::: RECORDS PROVIDED :::
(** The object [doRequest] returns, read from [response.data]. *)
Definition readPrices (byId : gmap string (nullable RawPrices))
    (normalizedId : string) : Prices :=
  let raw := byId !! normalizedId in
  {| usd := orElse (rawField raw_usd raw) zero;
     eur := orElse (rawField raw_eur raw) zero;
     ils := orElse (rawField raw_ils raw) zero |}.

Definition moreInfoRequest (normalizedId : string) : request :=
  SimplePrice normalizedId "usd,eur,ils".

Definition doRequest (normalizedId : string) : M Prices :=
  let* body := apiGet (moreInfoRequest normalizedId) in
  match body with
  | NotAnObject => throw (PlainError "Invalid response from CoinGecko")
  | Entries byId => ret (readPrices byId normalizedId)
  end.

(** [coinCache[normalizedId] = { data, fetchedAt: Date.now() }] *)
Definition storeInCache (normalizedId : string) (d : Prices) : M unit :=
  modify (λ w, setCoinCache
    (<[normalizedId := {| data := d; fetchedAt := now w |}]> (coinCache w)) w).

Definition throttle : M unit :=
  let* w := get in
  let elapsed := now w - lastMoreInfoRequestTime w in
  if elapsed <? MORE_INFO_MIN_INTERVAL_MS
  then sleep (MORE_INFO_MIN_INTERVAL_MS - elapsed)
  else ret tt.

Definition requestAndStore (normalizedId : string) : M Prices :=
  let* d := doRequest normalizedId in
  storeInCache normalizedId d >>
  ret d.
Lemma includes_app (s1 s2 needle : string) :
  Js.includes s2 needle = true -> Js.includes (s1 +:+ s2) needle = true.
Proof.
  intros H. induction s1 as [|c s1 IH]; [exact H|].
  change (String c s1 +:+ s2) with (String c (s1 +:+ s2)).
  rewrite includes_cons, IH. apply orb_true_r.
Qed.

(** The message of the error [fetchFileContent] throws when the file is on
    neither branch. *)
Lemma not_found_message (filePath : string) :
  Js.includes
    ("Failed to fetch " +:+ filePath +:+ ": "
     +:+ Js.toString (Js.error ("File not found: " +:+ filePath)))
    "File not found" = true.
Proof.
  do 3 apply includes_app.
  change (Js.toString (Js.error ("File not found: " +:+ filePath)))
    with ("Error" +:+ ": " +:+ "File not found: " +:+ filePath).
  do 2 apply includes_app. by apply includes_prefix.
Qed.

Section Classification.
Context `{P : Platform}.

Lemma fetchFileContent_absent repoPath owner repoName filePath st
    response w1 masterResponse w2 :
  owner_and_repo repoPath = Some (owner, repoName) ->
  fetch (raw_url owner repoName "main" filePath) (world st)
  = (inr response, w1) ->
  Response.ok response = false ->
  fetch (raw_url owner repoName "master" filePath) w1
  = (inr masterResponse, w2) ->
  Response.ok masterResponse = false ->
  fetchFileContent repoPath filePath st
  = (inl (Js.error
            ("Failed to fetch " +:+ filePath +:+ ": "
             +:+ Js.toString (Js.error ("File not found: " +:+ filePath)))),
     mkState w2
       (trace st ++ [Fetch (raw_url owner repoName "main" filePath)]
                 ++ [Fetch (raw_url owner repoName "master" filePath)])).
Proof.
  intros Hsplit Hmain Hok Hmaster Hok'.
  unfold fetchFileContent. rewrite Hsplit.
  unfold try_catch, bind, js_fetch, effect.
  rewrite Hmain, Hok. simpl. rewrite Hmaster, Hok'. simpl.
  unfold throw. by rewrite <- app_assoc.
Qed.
:::
::: RECORDS PROVIDED :::
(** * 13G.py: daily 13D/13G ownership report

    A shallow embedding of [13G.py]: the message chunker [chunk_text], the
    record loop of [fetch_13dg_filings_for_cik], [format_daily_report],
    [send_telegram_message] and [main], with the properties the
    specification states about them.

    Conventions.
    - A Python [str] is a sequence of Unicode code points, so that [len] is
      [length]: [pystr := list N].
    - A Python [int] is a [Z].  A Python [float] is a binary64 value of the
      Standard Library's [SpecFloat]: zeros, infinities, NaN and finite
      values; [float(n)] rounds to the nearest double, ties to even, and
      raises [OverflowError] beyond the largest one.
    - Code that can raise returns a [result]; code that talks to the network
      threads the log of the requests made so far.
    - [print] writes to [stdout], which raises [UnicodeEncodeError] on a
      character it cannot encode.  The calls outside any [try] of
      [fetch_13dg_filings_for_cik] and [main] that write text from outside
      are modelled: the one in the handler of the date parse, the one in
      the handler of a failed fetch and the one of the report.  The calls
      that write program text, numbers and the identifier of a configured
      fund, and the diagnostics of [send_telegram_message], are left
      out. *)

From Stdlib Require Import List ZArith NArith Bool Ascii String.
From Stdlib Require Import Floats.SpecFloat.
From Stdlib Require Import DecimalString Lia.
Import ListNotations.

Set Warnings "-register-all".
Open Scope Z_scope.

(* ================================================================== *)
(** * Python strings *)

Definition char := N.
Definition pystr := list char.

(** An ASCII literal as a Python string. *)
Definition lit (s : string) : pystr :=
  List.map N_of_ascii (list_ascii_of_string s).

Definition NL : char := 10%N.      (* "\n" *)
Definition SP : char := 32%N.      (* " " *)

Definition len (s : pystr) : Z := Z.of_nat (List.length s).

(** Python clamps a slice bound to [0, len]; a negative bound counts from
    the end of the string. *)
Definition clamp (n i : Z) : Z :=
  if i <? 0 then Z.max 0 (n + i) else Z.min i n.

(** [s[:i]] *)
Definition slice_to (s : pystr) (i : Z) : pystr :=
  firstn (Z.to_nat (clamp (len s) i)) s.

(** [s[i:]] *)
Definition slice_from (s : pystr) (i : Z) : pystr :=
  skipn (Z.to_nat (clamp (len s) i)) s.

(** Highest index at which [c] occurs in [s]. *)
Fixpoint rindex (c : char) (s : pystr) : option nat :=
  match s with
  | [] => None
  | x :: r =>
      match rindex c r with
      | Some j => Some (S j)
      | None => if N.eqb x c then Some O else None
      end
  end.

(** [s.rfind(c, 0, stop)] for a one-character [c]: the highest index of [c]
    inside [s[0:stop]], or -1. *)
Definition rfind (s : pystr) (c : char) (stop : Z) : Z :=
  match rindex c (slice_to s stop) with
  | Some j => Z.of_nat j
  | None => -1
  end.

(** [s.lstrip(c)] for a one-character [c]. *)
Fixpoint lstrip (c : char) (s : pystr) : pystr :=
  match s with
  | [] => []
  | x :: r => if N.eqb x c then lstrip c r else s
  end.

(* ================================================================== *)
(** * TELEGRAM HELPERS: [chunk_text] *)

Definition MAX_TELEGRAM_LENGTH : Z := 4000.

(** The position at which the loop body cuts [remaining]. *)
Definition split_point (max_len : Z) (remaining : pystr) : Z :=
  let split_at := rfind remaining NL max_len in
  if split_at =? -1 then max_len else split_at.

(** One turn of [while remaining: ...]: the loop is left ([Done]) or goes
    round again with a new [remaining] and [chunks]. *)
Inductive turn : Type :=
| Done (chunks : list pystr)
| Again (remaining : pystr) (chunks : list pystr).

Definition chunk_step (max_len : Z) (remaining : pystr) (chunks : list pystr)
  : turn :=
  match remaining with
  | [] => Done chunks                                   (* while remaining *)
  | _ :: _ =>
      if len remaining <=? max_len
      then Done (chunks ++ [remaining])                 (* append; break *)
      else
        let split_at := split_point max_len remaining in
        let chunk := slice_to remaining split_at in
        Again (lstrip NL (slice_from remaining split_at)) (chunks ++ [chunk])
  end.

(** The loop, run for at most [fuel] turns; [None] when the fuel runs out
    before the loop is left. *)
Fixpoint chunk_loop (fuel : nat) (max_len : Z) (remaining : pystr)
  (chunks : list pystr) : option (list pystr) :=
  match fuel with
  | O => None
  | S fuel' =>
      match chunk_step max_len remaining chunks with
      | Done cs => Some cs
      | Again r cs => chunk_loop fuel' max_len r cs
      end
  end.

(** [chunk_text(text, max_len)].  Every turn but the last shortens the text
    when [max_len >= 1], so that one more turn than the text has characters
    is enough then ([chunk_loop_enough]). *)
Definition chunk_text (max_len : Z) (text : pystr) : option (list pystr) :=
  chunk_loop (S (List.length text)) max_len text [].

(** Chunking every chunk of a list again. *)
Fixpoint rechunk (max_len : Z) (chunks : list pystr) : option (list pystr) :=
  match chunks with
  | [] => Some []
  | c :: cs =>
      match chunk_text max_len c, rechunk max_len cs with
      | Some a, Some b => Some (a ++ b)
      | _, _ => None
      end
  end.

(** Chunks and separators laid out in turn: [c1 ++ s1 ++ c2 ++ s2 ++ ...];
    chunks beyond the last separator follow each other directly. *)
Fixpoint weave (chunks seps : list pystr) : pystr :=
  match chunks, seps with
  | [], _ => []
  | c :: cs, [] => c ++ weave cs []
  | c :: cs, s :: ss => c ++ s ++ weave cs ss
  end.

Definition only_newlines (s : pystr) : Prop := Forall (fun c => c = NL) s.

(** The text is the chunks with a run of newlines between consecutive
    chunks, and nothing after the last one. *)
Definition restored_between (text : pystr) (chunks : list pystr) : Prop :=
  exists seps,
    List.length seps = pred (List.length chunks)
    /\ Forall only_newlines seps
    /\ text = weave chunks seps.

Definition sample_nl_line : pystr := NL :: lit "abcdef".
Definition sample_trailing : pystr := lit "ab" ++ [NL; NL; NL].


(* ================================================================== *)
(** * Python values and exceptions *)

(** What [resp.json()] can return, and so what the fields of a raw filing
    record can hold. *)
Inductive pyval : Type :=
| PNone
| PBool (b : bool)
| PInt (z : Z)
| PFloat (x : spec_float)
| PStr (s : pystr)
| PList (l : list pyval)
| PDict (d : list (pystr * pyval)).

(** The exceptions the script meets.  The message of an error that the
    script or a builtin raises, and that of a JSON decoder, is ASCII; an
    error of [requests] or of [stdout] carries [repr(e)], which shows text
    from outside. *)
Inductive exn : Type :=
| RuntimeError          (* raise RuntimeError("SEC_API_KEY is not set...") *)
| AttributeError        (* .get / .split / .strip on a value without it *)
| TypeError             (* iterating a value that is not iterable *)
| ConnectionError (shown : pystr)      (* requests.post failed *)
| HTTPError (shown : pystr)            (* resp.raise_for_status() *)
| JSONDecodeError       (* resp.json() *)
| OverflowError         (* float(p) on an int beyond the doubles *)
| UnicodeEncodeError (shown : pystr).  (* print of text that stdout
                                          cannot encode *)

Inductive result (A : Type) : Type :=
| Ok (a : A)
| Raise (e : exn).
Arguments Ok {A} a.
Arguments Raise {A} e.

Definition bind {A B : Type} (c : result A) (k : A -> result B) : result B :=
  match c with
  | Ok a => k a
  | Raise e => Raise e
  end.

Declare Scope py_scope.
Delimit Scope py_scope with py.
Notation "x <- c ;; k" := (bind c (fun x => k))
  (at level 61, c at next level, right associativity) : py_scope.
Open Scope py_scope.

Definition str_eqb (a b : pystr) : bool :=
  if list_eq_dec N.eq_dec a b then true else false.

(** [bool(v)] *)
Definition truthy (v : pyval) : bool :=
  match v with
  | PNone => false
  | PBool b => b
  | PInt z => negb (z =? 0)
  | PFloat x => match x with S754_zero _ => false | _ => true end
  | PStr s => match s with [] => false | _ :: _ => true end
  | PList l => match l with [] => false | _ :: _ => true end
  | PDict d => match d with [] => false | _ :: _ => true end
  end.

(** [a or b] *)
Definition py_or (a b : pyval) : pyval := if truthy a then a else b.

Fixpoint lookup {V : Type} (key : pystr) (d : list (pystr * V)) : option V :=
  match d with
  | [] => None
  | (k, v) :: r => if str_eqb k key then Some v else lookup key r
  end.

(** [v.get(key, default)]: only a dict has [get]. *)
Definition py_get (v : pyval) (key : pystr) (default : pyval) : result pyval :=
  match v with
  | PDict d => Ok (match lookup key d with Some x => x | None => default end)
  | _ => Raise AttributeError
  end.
:::
::: RECORDS PROVIDED :::
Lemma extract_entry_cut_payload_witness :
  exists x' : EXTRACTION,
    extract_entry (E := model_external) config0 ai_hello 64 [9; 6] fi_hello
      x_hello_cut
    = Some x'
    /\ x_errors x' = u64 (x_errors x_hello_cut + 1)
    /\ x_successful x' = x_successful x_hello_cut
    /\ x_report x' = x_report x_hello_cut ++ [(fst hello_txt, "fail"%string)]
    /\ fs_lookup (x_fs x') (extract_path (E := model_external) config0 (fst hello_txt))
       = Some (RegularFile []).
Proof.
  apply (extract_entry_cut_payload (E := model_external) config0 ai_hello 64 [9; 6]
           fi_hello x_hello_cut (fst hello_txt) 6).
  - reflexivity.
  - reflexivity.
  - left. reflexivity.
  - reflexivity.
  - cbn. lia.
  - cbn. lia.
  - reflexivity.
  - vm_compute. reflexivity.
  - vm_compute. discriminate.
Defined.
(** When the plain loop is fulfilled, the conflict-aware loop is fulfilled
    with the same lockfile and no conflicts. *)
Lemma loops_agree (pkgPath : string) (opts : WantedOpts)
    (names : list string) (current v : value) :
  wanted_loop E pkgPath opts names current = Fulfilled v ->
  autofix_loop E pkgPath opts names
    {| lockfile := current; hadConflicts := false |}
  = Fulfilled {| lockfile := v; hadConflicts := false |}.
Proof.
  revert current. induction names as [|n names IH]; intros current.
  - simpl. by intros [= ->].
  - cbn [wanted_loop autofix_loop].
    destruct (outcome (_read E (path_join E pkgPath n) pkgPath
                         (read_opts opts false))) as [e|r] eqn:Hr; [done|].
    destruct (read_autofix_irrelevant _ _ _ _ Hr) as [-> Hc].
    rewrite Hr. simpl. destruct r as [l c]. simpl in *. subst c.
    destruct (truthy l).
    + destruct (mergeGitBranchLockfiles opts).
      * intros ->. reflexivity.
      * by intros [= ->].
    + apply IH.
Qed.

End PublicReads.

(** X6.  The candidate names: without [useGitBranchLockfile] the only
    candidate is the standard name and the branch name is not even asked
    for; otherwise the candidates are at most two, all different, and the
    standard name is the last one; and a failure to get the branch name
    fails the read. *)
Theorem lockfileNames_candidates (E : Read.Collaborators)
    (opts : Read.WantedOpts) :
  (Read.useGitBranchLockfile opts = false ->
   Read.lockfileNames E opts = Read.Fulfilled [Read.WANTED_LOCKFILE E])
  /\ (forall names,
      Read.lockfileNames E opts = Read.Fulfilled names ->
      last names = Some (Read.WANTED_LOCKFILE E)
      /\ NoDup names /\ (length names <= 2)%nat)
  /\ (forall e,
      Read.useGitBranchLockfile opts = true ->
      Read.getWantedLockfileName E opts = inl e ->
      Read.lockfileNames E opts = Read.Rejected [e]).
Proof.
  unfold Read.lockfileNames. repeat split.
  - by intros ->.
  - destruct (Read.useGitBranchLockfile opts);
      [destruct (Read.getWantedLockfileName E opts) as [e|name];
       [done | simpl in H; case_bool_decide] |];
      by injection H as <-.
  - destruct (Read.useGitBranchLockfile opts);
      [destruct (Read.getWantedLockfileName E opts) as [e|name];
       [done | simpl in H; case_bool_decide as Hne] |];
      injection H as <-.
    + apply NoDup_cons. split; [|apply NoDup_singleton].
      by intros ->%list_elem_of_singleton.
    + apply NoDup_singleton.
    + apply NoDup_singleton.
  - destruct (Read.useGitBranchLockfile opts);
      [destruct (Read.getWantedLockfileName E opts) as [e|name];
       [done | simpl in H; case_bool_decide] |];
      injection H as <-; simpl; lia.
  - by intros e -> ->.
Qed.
:::
◆ **ACTIVITY**: All that should be written out is the stretch of lines above between the one holding "(** The object" and the one holding "raw_usd raw) zero;", inclusive, exactly as given.

◆ **RESULT**:
(** The object [doRequest] returns, read from [response.data]. *)
Definition readPrices (byId : gmap string (nullable RawPrices))
    (normalizedId : string) : Prices :=
  let raw := byId !! normalizedId in
  {| usd := orElse (rawField raw_usd raw) zero;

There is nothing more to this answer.